Segment Start: MATERIAL FOR THIS EXERCISE

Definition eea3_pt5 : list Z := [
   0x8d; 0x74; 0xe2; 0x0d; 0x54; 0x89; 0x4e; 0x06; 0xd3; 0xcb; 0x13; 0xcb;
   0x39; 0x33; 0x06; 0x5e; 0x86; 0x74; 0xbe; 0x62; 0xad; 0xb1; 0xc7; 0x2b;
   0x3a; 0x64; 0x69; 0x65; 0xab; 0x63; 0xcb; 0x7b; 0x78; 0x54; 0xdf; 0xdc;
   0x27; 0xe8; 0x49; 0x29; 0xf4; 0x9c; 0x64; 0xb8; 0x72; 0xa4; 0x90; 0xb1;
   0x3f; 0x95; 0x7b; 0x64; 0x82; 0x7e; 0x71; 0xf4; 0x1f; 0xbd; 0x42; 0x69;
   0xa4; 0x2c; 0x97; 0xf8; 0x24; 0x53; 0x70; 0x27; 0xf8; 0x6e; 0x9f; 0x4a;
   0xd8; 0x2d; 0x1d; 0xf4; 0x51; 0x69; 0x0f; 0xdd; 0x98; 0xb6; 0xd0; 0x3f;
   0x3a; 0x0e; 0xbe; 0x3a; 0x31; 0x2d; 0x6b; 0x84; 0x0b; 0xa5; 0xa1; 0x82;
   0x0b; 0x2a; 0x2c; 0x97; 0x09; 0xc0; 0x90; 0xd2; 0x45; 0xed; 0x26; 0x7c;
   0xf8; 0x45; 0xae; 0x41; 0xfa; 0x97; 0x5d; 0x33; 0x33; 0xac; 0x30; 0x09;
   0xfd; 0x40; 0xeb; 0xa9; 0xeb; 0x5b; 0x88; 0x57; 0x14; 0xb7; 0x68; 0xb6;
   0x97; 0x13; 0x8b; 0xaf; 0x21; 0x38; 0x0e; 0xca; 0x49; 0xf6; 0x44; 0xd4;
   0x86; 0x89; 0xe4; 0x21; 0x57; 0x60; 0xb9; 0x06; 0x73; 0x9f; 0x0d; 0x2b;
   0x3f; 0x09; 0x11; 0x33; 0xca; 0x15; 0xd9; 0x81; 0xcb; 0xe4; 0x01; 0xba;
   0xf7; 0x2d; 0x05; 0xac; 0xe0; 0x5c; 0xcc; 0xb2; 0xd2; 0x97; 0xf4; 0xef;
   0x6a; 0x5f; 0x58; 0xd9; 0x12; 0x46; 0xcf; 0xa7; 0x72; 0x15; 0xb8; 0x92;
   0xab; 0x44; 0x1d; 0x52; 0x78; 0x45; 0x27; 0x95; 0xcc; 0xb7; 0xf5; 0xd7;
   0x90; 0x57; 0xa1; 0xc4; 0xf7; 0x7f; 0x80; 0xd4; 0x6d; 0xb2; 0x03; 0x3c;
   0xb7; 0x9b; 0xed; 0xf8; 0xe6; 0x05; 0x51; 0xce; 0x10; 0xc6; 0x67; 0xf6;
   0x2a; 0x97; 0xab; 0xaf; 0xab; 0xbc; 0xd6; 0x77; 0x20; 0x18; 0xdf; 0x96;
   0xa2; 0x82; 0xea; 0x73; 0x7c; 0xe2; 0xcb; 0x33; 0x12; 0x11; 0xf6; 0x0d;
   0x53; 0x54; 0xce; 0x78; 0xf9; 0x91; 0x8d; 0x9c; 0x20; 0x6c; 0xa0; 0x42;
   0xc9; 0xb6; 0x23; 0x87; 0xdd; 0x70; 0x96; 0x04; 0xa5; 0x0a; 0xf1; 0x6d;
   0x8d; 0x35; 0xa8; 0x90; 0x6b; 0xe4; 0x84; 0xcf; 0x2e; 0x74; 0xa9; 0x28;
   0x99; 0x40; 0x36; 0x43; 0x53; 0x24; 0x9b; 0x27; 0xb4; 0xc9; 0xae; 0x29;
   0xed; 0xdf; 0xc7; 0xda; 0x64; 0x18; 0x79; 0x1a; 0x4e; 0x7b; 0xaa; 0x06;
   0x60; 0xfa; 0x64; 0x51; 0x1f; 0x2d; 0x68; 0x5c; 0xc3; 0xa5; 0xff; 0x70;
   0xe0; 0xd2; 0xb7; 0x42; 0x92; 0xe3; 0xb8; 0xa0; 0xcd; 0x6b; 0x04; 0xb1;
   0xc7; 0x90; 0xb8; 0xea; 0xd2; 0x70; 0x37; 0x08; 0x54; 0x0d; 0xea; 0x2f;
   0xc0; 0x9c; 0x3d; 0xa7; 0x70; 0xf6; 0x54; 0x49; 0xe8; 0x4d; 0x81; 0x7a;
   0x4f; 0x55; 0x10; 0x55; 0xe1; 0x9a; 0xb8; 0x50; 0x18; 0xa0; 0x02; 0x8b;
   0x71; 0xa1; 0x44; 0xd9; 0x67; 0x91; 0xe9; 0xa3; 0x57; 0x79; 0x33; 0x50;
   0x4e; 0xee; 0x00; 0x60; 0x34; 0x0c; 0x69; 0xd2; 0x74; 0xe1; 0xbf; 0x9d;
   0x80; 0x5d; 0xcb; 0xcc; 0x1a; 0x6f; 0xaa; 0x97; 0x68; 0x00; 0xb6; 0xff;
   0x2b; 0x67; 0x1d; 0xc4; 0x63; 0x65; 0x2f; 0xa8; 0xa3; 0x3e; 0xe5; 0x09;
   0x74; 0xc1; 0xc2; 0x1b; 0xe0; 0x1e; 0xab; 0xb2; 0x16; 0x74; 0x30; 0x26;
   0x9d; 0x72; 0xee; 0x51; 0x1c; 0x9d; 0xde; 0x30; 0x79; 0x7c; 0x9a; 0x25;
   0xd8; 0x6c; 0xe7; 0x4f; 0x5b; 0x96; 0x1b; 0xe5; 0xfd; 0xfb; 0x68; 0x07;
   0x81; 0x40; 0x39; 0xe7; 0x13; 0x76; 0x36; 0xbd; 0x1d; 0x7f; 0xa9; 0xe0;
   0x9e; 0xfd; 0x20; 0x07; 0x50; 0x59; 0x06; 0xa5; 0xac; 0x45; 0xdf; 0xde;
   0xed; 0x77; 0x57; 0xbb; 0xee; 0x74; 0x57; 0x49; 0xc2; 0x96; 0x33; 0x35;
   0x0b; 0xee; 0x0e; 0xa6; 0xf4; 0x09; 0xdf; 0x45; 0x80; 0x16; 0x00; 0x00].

Segment End: MATERIAL FOR THIS EXERCISE

- [WORK INSTRUCTION]
Every line from the first entry to the line containing "0x90; 0x57; 0xa1;" should be transcribed exactly, and nothing beyond it.

- [ANSWER TO THE EXERCISE]
Definition eea3_pt5 : list Z := [
   0x8d; 0x74; 0xe2; 0x0d; 0x54; 0x89; 0x4e; 0x06; 0xd3; 0xcb; 0x13; 0xcb;
   0x39; 0x33; 0x06; 0x5e; 0x86; 0x74; 0xbe; 0x62; 0xad; 0xb1; 0xc7; 0x2b;
   0x3a; 0x64; 0x69; 0x65; 0xab; 0x63; 0xcb; 0x7b; 0x78; 0x54; 0xdf; 0xdc;
   0x27; 0xe8; 0x49; 0x29; 0xf4; 0x9c; 0x64; 0xb8; 0x72; 0xa4; 0x90; 0xb1;
   0x3f; 0x95; 0x7b; 0x64; 0x82; 0x7e; 0x71; 0xf4; 0x1f; 0xbd; 0x42; 0x69;
   0xa4; 0x2c; 0x97; 0xf8; 0x24; 0x53; 0x70; 0x27; 0xf8; 0x6e; 0x9f; 0x4a;
   0xd8; 0x2d; 0x1d; 0xf4; 0x51; 0x69; 0x0f; 0xdd; 0x98; 0xb6; 0xd0; 0x3f;
   0x3a; 0x0e; 0xbe; 0x3a; 0x31; 0x2d; 0x6b; 0x84; 0x0b; 0xa5; 0xa1; 0x82;
   0x0b; 0x2a; 0x2c; 0x97; 0x09; 0xc0; 0x90; 0xd2; 0x45; 0xed; 0x26; 0x7c;
   0xf8; 0x45; 0xae; 0x41; 0xfa; 0x97; 0x5d; 0x33; 0x33; 0xac; 0x30; 0x09;
   0xfd; 0x40; 0xeb; 0xa9; 0xeb; 0x5b; 0x88; 0x57; 0x14; 0xb7; 0x68; 0xb6;
   0x97; 0x13; 0x8b; 0xaf; 0x21; 0x38; 0x0e; 0xca; 0x49; 0xf6; 0x44; 0xd4;
   0x86; 0x89; 0xe4; 0x21; 0x57; 0x60; 0xb9; 0x06; 0x73; 0x9f; 0x0d; 0x2b;
   0x3f; 0x09; 0x11; 0x33; 0xca; 0x15; 0xd9; 0x81; 0xcb; 0xe4; 0x01; 0xba;
   0xf7; 0x2d; 0x05; 0xac; 0xe0; 0x5c; 0xcc; 0xb2; 0xd2; 0x97; 0xf4; 0xef;
   0x6a; 0x5f; 0x58; 0xd9; 0x12; 0x46; 0xcf; 0xa7; 0x72; 0x15; 0xb8; 0x92;
   0xab; 0x44; 0x1d; 0x52; 0x78; 0x45; 0x27; 0x95; 0xcc; 0xb7; 0xf5; 0xd7;
   0x90; 0x57; 0xa1; 0xc4; 0xf7; 0x7f; 0x80; 0xd4; 0x6d; 0xb2; 0x03; 0x3c;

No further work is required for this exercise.